* **About this task**
From the entries below, reproduce exactly the line containing "(** C11: what", the line containing "(** A failure", and every line in between, with nothing added.

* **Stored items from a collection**
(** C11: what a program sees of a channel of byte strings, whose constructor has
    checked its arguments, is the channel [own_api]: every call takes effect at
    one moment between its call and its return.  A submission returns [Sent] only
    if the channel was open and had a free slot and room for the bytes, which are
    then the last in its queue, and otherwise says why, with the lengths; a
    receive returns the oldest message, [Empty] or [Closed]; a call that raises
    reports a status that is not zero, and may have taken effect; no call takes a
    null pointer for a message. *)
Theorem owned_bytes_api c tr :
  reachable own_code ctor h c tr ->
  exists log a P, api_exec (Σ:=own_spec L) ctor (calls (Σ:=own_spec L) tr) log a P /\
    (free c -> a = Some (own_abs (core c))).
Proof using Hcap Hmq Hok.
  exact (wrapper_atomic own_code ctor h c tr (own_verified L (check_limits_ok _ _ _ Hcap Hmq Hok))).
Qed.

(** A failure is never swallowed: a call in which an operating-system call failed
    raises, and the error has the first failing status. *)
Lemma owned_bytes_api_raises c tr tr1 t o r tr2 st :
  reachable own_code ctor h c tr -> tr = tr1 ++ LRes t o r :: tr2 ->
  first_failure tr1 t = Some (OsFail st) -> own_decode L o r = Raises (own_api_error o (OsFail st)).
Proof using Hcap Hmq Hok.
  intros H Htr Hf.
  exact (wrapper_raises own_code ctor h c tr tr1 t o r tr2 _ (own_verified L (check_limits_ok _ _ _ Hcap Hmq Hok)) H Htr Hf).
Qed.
...
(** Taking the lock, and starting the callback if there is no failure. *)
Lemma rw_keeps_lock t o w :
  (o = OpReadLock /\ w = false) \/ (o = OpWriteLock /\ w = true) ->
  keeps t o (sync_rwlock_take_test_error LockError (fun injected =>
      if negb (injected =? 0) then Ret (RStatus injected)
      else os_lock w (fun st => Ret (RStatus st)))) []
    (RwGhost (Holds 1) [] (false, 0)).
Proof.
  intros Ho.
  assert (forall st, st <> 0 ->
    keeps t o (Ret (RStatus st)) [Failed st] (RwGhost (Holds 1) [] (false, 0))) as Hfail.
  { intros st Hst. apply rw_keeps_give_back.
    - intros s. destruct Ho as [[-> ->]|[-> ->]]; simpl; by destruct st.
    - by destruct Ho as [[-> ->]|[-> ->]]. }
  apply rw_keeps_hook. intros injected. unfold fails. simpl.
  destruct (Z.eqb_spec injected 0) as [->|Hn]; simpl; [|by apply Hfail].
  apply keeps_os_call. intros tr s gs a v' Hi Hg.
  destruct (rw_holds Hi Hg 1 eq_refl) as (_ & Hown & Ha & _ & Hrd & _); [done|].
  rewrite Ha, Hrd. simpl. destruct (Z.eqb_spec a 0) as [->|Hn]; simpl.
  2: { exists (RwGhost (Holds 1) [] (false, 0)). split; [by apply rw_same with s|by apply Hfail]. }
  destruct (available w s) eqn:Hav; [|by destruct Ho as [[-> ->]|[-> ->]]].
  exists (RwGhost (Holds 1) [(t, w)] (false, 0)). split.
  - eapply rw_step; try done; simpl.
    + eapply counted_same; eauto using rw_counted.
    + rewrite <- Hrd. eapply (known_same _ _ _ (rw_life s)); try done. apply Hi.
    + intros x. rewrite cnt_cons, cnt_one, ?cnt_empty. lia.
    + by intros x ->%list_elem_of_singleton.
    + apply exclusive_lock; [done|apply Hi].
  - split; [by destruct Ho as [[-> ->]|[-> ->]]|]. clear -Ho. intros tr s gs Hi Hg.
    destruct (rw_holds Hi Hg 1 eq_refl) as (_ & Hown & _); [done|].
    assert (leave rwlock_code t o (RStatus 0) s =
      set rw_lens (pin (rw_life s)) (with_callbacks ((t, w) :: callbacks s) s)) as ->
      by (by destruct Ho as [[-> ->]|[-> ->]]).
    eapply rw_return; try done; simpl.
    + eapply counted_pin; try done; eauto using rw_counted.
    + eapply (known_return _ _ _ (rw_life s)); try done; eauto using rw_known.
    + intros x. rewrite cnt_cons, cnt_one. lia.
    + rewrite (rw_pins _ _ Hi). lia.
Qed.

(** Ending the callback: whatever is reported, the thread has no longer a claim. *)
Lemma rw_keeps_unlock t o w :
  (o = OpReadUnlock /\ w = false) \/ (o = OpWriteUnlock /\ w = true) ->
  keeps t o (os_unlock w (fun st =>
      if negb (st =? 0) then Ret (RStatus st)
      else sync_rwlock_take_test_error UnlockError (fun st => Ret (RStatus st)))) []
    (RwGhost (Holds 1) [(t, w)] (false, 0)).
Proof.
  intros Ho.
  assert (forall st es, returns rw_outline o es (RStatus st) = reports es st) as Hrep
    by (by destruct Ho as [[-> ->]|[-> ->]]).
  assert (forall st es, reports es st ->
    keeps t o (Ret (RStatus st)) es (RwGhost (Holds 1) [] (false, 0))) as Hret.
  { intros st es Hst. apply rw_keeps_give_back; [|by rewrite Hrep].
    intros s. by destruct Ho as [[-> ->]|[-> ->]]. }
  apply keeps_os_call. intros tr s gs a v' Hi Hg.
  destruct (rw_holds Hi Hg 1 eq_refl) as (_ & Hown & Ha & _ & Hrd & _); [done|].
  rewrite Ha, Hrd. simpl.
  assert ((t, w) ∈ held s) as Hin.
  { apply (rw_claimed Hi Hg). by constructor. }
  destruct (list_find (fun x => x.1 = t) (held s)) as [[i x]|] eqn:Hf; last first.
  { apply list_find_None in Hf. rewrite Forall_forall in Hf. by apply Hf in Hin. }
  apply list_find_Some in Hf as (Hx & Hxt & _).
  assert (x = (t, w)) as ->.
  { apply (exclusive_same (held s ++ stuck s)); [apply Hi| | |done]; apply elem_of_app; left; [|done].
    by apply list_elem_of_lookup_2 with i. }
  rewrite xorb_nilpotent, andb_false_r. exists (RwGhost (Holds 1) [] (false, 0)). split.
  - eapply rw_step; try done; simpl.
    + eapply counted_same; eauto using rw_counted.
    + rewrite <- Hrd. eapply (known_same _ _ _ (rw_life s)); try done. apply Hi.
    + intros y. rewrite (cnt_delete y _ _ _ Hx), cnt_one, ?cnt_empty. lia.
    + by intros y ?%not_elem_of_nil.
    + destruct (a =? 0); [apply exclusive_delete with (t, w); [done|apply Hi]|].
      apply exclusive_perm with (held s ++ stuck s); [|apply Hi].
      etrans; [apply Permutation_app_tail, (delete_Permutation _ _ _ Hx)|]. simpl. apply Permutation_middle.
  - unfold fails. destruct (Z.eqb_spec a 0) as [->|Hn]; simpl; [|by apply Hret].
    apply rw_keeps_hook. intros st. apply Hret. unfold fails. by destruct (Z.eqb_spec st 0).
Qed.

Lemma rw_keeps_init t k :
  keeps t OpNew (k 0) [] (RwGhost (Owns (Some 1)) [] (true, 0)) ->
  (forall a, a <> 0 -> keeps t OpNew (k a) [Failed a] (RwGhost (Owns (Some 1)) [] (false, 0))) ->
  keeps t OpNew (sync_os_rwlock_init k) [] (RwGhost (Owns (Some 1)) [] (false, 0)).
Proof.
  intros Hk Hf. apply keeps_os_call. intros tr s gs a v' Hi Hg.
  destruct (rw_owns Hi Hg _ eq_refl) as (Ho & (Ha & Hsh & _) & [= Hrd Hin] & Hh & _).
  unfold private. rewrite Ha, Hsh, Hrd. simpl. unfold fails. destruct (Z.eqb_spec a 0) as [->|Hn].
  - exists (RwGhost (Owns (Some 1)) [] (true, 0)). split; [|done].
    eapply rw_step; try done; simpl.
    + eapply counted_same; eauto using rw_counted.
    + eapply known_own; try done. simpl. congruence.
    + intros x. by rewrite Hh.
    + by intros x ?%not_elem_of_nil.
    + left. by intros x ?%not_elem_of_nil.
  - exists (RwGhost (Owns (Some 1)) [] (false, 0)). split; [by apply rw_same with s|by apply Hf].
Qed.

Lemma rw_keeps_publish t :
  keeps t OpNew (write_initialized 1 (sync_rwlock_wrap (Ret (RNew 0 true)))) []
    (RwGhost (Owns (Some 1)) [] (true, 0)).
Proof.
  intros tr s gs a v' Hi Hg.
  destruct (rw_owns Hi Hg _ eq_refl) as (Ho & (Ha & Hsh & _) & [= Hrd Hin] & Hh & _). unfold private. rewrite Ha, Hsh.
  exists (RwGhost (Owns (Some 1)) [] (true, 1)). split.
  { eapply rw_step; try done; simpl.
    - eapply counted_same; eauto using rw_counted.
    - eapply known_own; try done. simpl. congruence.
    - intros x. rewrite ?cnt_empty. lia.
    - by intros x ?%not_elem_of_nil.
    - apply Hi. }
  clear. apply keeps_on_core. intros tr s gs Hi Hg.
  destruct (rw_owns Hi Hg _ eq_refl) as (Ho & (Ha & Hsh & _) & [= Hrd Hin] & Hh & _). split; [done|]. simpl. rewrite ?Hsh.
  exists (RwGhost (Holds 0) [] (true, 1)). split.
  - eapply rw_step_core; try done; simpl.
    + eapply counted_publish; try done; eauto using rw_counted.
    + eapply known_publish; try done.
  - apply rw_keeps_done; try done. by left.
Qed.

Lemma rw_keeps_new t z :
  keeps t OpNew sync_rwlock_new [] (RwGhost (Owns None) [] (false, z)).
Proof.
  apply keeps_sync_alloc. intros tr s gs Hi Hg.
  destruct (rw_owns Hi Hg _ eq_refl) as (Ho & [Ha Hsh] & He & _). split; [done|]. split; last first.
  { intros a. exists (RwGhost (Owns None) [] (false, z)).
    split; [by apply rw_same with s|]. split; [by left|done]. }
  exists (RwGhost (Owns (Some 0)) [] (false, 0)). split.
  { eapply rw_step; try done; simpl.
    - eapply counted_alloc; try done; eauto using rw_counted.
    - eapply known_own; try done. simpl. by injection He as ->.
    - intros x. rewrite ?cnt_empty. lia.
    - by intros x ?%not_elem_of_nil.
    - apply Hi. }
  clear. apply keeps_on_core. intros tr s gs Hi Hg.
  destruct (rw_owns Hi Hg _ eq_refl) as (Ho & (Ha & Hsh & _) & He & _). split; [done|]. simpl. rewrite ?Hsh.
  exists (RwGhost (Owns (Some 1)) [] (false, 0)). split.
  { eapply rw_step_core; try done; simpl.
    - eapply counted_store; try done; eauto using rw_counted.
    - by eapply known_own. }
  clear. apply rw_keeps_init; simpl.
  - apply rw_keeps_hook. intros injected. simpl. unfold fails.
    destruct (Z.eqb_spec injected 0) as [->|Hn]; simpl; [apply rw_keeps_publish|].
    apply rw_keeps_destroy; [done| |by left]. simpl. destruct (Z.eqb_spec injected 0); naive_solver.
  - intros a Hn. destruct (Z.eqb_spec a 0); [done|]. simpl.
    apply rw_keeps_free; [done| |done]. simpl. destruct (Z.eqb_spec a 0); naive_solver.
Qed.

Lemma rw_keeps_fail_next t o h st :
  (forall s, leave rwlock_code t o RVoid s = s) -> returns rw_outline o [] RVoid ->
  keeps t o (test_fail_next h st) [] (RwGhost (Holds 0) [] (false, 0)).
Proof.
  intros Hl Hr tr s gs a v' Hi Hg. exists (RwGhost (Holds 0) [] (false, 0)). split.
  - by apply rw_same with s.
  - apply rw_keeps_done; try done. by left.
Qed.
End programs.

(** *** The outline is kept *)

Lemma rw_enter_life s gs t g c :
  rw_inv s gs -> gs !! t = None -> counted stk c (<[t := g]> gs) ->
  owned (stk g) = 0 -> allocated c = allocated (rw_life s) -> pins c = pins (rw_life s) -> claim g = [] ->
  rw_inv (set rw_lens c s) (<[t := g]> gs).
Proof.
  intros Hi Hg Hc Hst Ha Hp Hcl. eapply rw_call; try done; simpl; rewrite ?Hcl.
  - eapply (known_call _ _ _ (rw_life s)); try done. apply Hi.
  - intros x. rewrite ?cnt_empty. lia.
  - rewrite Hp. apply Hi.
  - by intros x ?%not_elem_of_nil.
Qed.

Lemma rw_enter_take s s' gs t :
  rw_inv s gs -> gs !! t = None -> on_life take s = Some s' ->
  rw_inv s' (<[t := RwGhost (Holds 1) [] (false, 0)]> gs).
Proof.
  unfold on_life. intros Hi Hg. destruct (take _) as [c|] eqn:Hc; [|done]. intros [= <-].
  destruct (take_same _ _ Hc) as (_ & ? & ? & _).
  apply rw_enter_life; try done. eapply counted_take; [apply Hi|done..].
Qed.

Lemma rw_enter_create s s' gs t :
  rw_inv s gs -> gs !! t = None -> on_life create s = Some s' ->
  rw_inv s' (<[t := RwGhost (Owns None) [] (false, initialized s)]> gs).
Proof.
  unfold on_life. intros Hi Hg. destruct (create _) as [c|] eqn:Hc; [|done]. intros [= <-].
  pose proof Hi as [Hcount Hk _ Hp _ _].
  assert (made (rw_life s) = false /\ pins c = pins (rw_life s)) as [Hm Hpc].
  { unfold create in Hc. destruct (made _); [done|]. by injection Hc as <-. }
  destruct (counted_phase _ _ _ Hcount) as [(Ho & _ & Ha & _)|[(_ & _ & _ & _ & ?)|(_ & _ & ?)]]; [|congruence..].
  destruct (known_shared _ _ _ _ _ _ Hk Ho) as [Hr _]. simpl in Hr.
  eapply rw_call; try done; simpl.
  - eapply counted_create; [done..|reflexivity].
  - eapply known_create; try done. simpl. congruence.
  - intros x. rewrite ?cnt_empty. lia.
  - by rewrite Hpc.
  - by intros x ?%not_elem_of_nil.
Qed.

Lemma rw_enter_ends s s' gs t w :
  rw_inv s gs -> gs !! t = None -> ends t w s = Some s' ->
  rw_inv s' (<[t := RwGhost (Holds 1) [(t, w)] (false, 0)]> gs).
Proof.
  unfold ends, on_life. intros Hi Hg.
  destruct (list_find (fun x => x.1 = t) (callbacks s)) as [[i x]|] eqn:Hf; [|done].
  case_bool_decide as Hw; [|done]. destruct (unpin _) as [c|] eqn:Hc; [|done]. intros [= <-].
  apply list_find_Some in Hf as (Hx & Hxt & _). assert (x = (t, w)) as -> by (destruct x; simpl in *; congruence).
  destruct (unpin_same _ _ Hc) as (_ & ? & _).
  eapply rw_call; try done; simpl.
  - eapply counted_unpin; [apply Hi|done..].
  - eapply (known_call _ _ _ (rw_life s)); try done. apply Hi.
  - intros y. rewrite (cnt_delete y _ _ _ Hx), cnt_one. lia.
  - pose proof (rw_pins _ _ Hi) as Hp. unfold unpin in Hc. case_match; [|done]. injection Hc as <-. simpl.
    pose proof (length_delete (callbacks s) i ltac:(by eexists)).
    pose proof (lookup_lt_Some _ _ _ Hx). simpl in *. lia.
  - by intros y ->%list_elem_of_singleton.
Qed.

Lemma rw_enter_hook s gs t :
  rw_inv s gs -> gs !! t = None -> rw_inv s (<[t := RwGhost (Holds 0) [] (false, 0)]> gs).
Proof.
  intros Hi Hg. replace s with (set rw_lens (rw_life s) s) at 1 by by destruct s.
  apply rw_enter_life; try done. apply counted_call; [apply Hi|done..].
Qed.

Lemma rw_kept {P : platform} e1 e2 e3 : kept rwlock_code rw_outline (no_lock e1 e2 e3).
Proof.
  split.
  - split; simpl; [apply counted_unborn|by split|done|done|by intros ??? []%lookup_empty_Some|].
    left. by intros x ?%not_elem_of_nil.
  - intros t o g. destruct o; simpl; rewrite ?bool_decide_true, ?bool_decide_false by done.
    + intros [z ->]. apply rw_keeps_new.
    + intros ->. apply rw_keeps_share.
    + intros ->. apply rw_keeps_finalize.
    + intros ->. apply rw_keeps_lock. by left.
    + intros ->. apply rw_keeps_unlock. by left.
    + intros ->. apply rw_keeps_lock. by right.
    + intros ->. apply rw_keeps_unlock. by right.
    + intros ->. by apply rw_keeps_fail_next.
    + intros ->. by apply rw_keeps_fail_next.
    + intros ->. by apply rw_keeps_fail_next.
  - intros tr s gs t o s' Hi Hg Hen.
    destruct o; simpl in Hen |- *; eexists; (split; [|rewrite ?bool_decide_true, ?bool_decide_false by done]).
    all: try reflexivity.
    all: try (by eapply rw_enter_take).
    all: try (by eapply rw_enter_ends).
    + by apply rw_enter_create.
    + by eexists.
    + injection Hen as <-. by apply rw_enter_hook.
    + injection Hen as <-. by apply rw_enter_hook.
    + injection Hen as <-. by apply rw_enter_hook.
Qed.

* **Result for this exercise**
(** C11: what a program sees of a channel of byte strings, whose constructor has
    checked its arguments, is the channel [own_api]: every call takes effect at
    one moment between its call and its return.  A submission returns [Sent] only
    if the channel was open and had a free slot and room for the bytes, which are
    then the last in its queue, and otherwise says why, with the lengths; a
    receive returns the oldest message, [Empty] or [Closed]; a call that raises
    reports a status that is not zero, and may have taken effect; no call takes a
    null pointer for a message. *)
Theorem owned_bytes_api c tr :
  reachable own_code ctor h c tr ->
  exists log a P, api_exec (Σ:=own_spec L) ctor (calls (Σ:=own_spec L) tr) log a P /\
    (free c -> a = Some (own_abs (core c))).
Proof using Hcap Hmq Hok.
  exact (wrapper_atomic own_code ctor h c tr (own_verified L (check_limits_ok _ _ _ Hcap Hmq Hok))).
Qed.

(** A failure is never swallowed: a call in which an operating-system call failed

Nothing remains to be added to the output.